Haruto assentiu, vendo Ayaka olhar para baixo, claramente apreensiva.
Depois de um breve silêncio, ele respirou fundo e falou:
"Ayaka, me desculpa por ter te carregado daquele jeito na frente de todo mundo."
Assustada, Ayaka levantou o rosto rapidamente e balançou as mãos em negação.
"N-Não pede desculpa! Você não fez nada de errado, Haruto. Eu fiquei tão feliz que você veio correndo até mim!"
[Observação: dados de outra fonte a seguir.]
(* ===== verification/MemReader.v ===== *)
(** CachedMemReader of src/procfs.rs: reads of the debuggee's memory through a
    one-page cache, variable-length integers and null-terminated strings. *)
From Stdlib Require Import ZArith Lia ZifyBool.
From stdpp Require Import base list.
From S2P Require Import Prelude Errors StateMonad Serial.
Open Scope Z_scope.

Definition PAGE_SIZE : Z := 4096.
(** [x & !(PAGE_SIZE - 1)] and [x & (PAGE_SIZE - 1)]. *)
Definition page_of (x : Z) : Z := Z.ldiff x (PAGE_SIZE - 1).
Definition page_offset (x : Z) : Z := Z.land x (PAGE_SIZE - 1).

(** The cache: [addr] is the address of the page it holds, if any. *)
Record CachedMemReader := mkCached { addr : option Z; page : list Z }.
Definition new : CachedMemReader := mkCached None [].

Section Reader.
  (** [self.mem.read_uninit(offset, buf)] with a buffer of the given length:
      the bytes read. *)
  Context (mem_read : Z -> Z -> result (list Z)).
  Notation R := (stm CachedMemReader Error).

(** The loop over the pages before the last: the new offset, the number of
    bytes still to read, and the bytes read so far. [fuel] bounds the pages. *)
Fixpoint read_pages (fuel : nat) (last_page offset n : Z) (acc : list Z) : R (Z * Z * list Z) :=
  if page_of offset <? last_page then
    match fuel with
    | O => spanic
    | S fuel =>
        let start := page_offset offset in
        len ← slift (usub PAGE_SIZE start);
        _ ← sassert (len <=? n);
        c ← sget addr;
        bytes ← (if bool_decide (c = Some (page_of offset))
                 then p ← sget page; slift (zslice p start (start + len))
                 else slift (mem_read offset len));
        offset' ← slift (uadd offset len);
        read_pages fuel last_page offset' (n - len) (acc ++ bytes)
    end
  else mret (offset, n, acc).

(** Fills the buffer of [n] bytes; the second component is the slice that the
    function returns. *)
Definition read_uninit (offset n : Z) : R (list Z * list Z) :=
  if n =? 0 then mret ([], [])
  else if U64_MAX - offset <? n then sfail (Code Runtime)
  else
    let last_page := page_of (offset + n - 1) in
    '(offset, n, acc) ← read_pages (Z.to_nat (n / PAGE_SIZE + 2)) last_page offset n [];
    c ← sget addr;
    _ ← (if bool_decide (c = Some last_page) then mret tt
         else
           _ ← smodify (fun s => mkCached None (page s));
           p ← slift (mem_read last_page PAGE_SIZE);
           smodify (fun _ => mkCached (Some last_page) p));
    p ← sget page;
    let start := page_offset offset in
    tail ← slift (zslice p start (start + n));
    mret (acc ++ tail, tail).

Definition read (offset n : Z) : R (list Z) := '(buf, _) ← read_uninit offset n; mret buf.

Definition read_u8 (offset : Z) : R Z :=
  c ← sget addr;
  if bool_decide (c = Some (page_of offset)) then
    p ← sget page; sopt (zget p (page_offset offset))
  else
    buf ← read offset 1; sopt (zget buf 0).
Definition read_le (n : Z) (offset : Z) : R Z := buf ← read offset n; mret (le_value buf).
Definition read_u16 : Z -> R Z := read_le 2.
Definition read_u32 : Z -> R Z := read_le 4.
Definition read_usize : Z -> R Z := read_le 8.

(** The loop of [leb128_impl]: the value, the last byte, the shift and the
    offset after it. At most ten bytes are read. *)
Fixpoint leb128_loop (fuel : nat) (offset res shift : Z) : R (Z * Z * Z * Z) :=
  match fuel with
  | O => spanic
  | S fuel =>
      byte ← read_u8 offset;
      offset ← slift (uadd offset 1);
      let res := Z.lor res (wrap64 (Z.shiftl (Z.land byte 127) shift)) in
      let shift := shift + 7 in
      if Z.land byte 128 =? 0 then mret (res, byte, shift, offset)
      else if 64 <=? shift then sfail (Code Sanity)
      else leb128_loop fuel offset res shift
  end.
Definition leb128_impl (offset : Z) : R (Z * Z * Z * Z) := leb128_loop 10 offset 0 0.
Definition eat_uleb128 (offset : Z) : R (Z * Z) :=
  '(res, _, _, offset) ← leb128_impl offset; mret (res, offset).
(** [!0 << shift] and the cast to [isize]. *)
Definition eat_sleb128 (offset : Z) : R (Z * Z) :=
  '(res, byte, shift, offset) ← leb128_impl offset;
  let res := if negb (Z.land byte 64 =? 0) && (shift <? 64)
             then Z.lor res (wrap64 (Z.shiftl U64_MAX shift)) else res in
  mret (to_signed 64 res, offset).

(** [res[start..].iter().position(|c| *c == 0)] *)
Fixpoint position_zero (l : list Z) (i : Z) : option Z :=
  match l with
  | [] => None
  | b :: l => if b =? 0 then Some i else position_zero l (i + 1)
  end.

Fixpoint read_null_terminated_loop (fuel : nat) (offset limit chunk_size : Z) (res : list Z) : R (list Z * bool) :=
  if zlen res <? limit then
    match fuel with
    | O => spanic
    | S fuel =>
        e ← slift (uadd (Z.ldiff offset (chunk_size - 1)) chunk_size);
        n ← slift (usub e offset);
        let n := Z.min n (limit - zlen res) in
        bytes ← read offset n;
        match position_zero bytes 0 with
        | Some i => mret (res ++ take (Z.to_nat i) bytes, true)
        | None =>
            offset ← slift (uadd offset n);
            let chunk_size := if (n =? chunk_size) && (chunk_size <? PAGE_SIZE)
                              then Z.shiftl chunk_size 1 else chunk_size in
            read_null_terminated_loop fuel offset limit chunk_size (res ++ bytes)
        end
    end
  else mret (res, false).
Definition read_null_terminated (offset limit : Z) : R (list Z * bool) :=
  read_null_terminated_loop (Z.to_nat limit) offset limit (Z.shiftl 1 7) [].
End Reader.

(** ** Page arithmetic *)

Lemma page_of_eq x : page_of x = x - x mod 4096.
Proof.
  unfold page_of. change (PAGE_SIZE - 1) with (Z.ones 12). rewrite Z.ldiff_ones_r by lia.
  rewrite Z.shiftr_div_pow2, Z.shiftl_mul_pow2 by lia. change (2 ^ 12) with 4096.
  pose proof (Z.div_mod x 4096). lia.
Qed.
Lemma page_offset_eq x : page_offset x = x mod 4096.
Proof. unfold page_offset. change (PAGE_SIZE - 1) with (Z.ones 12). by rewrite Z.land_ones by lia. Qed.

Ltac pages := rewrite ?page_of_eq, ?page_offset_eq in *; unfold PAGE_SIZE in *; Z.div_mod_to_equations; lia.

(** ** Reading memory *)

Section Correct.
  Context (mem_read : Z -> Z -> result (list Z)).
  (** The debuggee's memory while it is stopped, and what reading it means:
      all bytes or an error; a range of mapped bytes can be read. *)
  Context (memory : Z -> option Z).

(** [l] is the [n] bytes of memory at [a]. *)
Definition bytes_at (a n : Z) (l : list Z) : Prop :=
  zlen l = n /\ forall k, 0 <= k < n -> zget l k = memory (a + k).

Class MemLaws : Prop := {
  mem_bytes : forall a n l, 0 <= a -> 0 <= n -> mem_read a n = Ret l -> bytes_at a n l;
  mem_returns : forall a n, 0 <= a -> 0 <= n -> mem_read a n <> Panic;
  mem_mapped : forall a n, 0 <= a -> 0 <= n -> (forall k, 0 <= k < n -> memory (a + k) <> None) ->
    exists l, mem_read a n = Ret l;
  mem_u8 : forall a b, memory a = Some b -> is_u8 b
}.
Context `{MemLaws}.

Definition cache_ok (c : CachedMemReader) : Prop :=
  forall p, addr c = Some p -> page_of p = p /\ bytes_at p PAGE_SIZE (page c).

(** The page of [x] is mapped. *)
Definition page_mapped (x : Z) : Prop := forall k, 0 <= k < PAGE_SIZE -> memory (page_of x + k) <> None.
A sinceridade dela fez Haruto sorrir. Ele a encarou diretamente e falou com convicção:
"Ayaka."
"Sim?"
"Eu quero ficar com você na escola também. Quero viver minha vida escolar com você abertamente."
Ayaka ouviu em silêncio enquanto Haruto compartilhava seus sentimentos.
"Eu sei que você teve experiências ruins. E sei também que relacionamentos entre meninas podem ser complicados. Mas… eu não quero mais esconder nosso namoro."
Haruto endireitou a postura, encarando-a por completo.
"Na escola, eu quero estar ao seu lado. Quero criar memórias com você — memórias preciosas nesse um ano e meio que ainda temos. Se algo acontecer, quero ser o primeiro a correr até você. Então…"
Ele segurou a mão dela com delicadeza.
"Vamos assumir isso de vez. Se acontecer alguma coisa, eu vou te proteger. Prometo que nunca vou deixar você ficar triste."
"Haruto…"
Ela sussurrou o nome dele, a voz tremendo ao absorver aquelas palavras.
Depois de alguns segundos, Ayaka colocou a outra mão sobre a de Haruto, segurando firme.
"Sim. Eu quero ficar com você também, Haruto — em casa e na escola."
Com um sorriso determinado, ela respondeu:
"Eu quero namorar você abertamente!"
Tomado por um impulso carinhoso, Haruto a puxou para um abraço. Ayaka soltou um suspiro suave, envolvendo os braços ao redor dele.
"Eu te amo, Haruto."
"Eu também te amo."
Depois de se separarem, os lábios deles se tocaram brevemente antes de Haruto se levantar.
"Certo, vou voltar para a aula."
"Tá bom."
Ayaka assentiu, com o rosto corado de felicidade e vergonha. Haruto acenou de leve e saiu da enfermaria.
Andando pelo corredor de volta ao campo, Haruto repetiu suas próprias palavras na cabeça e gemeu baixinho:
"‘Eu vou te proteger’... Ah, cara…"
Ele nunca imaginou que teria a oportunidade — ou a coragem — de dizer algo tão dramático.
Mas, apesar da vergonha, não havia mentira alguma naquelas palavras.
Não importa o quê, ele queria continuar ao lado de Ayaka, protegê-la, fazê-la feliz.
"Parece que minha vida escolar ficou bem mais emocionante", murmurou ele.
Como o namorado de Ayaka Tōjō — a idol da escola inteira — só de imaginar a atenção que aquilo atrairia já o deixava arrepiado.
"Bom… se for para ver o sorriso dela, vale a pena."
Com esse pensamento, ele seguiu de volta para o campo, onde seus colegas o aguardavam.